EXERCISE OBJECTIVE: Output only the stretch of the listing that starts at the line containing "cbn [throw_err bind]. cbv" and ends at the line containing "eapply hoare_conseq; [by", reproduced exactly with both ends.

◆ ◆ ◆

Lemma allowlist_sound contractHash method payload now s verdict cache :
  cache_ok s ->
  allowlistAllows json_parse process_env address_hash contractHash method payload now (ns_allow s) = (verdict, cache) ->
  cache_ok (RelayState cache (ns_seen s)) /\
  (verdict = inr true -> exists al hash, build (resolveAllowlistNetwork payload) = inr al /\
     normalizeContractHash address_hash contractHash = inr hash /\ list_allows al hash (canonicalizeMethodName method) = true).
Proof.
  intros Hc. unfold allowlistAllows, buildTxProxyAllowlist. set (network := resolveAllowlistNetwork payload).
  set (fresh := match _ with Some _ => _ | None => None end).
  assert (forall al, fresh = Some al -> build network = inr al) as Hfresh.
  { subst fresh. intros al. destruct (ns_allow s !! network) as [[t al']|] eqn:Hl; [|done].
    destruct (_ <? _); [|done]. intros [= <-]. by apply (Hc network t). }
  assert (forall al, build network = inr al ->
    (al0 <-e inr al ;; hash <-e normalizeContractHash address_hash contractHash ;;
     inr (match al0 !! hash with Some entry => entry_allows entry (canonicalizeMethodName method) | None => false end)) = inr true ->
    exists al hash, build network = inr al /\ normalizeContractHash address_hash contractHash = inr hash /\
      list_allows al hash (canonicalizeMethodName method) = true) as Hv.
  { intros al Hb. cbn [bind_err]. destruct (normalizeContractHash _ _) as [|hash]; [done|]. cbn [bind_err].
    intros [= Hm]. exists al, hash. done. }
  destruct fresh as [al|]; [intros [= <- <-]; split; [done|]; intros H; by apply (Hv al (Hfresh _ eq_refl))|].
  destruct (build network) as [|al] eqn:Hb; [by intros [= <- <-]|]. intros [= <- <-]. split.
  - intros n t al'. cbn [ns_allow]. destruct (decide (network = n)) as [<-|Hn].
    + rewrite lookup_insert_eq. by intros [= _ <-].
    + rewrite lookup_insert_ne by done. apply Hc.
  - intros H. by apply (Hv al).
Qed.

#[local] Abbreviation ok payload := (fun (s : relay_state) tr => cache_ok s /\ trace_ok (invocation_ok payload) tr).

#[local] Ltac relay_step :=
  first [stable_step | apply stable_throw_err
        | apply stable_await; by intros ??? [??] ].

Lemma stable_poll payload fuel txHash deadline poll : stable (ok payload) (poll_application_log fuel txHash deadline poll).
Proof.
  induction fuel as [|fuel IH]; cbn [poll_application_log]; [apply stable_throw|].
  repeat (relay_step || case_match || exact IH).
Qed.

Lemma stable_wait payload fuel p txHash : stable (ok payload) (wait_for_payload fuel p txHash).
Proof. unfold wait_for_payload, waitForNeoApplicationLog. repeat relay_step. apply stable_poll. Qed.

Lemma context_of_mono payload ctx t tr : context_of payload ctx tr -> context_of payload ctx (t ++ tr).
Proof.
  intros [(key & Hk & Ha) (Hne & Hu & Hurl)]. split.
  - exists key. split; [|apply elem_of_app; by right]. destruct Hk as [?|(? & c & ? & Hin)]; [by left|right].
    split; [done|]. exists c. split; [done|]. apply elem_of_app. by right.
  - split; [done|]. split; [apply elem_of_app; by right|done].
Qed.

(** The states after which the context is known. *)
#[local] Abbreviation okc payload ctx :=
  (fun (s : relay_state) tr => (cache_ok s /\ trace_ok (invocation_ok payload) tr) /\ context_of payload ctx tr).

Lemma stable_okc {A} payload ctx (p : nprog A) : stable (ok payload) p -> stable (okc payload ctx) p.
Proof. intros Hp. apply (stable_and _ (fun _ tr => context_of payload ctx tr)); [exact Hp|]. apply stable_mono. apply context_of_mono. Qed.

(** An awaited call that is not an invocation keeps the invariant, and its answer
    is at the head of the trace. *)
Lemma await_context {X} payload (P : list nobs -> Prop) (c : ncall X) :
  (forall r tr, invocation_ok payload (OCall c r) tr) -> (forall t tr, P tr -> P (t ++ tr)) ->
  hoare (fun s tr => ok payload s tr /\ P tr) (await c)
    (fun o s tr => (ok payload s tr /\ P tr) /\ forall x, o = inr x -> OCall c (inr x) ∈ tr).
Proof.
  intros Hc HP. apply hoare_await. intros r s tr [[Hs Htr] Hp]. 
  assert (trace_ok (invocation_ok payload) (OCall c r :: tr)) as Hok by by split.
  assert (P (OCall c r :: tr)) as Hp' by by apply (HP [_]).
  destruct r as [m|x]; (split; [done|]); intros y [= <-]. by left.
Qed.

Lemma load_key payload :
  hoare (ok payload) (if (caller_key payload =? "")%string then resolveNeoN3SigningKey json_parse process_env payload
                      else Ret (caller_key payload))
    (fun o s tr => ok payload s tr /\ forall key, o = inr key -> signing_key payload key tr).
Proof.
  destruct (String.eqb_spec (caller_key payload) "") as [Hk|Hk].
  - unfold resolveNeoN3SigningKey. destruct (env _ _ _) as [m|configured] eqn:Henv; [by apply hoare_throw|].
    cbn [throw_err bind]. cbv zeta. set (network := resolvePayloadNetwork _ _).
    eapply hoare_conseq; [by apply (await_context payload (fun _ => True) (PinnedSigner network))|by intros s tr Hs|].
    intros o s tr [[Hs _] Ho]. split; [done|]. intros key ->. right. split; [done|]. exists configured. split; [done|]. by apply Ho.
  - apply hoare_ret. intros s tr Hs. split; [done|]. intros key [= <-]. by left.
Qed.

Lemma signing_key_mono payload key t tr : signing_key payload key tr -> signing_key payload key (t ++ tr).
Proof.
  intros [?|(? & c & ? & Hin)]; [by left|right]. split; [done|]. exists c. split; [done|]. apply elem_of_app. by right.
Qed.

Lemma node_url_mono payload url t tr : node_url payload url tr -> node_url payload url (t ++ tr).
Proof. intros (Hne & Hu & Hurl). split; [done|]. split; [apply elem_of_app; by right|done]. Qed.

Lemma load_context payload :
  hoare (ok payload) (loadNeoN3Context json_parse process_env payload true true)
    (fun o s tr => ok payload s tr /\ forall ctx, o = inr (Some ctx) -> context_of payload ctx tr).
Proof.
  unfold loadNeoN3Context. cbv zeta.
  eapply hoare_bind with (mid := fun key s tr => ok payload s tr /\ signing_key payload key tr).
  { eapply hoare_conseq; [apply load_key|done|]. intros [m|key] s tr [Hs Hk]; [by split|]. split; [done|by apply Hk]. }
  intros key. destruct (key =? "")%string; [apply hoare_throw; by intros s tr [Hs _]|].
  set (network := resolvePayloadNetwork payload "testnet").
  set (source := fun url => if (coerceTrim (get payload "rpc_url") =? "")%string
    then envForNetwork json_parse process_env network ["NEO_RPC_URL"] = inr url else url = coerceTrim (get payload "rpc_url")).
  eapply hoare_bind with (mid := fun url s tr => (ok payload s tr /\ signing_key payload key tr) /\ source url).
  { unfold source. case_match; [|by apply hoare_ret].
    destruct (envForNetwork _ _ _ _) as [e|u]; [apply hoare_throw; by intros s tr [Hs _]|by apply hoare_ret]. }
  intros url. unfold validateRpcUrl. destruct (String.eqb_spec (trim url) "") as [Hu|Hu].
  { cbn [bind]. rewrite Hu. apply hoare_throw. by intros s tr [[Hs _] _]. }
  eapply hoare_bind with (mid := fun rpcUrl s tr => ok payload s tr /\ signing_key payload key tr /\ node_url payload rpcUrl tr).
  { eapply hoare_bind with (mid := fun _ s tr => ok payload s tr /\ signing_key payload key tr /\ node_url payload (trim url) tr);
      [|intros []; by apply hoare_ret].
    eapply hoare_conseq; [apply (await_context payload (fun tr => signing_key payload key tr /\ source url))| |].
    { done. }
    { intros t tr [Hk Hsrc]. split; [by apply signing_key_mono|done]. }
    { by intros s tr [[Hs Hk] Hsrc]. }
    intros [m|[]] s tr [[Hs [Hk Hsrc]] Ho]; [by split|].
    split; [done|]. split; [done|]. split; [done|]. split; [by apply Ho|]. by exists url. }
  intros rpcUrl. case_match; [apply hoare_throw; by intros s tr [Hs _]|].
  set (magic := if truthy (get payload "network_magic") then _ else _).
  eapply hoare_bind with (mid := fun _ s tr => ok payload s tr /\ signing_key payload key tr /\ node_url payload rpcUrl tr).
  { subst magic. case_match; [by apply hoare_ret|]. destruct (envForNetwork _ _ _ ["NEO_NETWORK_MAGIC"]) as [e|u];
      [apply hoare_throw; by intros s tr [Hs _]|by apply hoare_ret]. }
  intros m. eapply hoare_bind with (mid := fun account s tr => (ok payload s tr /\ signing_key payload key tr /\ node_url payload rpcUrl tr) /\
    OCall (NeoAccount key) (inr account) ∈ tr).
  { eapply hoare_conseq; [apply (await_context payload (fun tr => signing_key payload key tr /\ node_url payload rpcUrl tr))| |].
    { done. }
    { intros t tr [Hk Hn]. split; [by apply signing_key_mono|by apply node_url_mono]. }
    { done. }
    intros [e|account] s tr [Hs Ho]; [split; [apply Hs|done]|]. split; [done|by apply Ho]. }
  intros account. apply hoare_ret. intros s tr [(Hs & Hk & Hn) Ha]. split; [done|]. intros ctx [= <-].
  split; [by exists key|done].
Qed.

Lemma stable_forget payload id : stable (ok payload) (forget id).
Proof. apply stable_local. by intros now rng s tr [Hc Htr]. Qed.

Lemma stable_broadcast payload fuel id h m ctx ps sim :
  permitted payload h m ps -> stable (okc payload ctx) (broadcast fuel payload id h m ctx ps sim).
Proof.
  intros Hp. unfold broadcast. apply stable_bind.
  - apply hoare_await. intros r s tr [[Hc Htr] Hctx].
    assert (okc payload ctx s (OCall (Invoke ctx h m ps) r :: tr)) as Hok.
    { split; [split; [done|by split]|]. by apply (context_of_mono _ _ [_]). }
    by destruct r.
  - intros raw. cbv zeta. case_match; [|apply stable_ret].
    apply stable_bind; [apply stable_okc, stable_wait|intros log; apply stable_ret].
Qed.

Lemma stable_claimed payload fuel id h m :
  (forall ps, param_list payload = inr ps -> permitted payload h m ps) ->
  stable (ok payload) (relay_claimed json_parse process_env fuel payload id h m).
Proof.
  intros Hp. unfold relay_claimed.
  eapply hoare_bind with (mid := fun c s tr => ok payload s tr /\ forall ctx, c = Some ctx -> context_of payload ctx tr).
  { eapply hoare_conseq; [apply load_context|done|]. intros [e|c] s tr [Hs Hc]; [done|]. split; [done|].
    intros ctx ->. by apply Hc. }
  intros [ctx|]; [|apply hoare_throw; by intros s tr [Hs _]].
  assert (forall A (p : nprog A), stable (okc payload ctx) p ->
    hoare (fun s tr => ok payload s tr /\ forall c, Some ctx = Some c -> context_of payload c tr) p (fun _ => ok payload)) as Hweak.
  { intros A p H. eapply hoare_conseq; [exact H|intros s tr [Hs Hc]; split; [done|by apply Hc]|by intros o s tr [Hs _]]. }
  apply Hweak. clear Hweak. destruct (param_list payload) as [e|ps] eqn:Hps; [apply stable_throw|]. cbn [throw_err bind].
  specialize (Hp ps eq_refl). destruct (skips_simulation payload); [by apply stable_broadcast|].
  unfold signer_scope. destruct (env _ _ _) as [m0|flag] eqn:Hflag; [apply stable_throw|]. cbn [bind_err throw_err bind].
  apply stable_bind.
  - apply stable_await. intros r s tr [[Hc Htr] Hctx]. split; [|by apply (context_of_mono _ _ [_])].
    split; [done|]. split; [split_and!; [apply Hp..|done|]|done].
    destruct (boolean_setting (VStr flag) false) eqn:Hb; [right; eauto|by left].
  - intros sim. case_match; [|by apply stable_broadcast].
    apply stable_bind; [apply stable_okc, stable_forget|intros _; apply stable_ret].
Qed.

◆ ◆ ◆

RESULT BELOW:
    cbn [throw_err bind]. cbv zeta. set (network := resolvePayloadNetwork _ _).
    eapply hoare_conseq; [by apply (await_context payload (fun _ => True) (PinnedSigner network))|by intros s tr Hs|].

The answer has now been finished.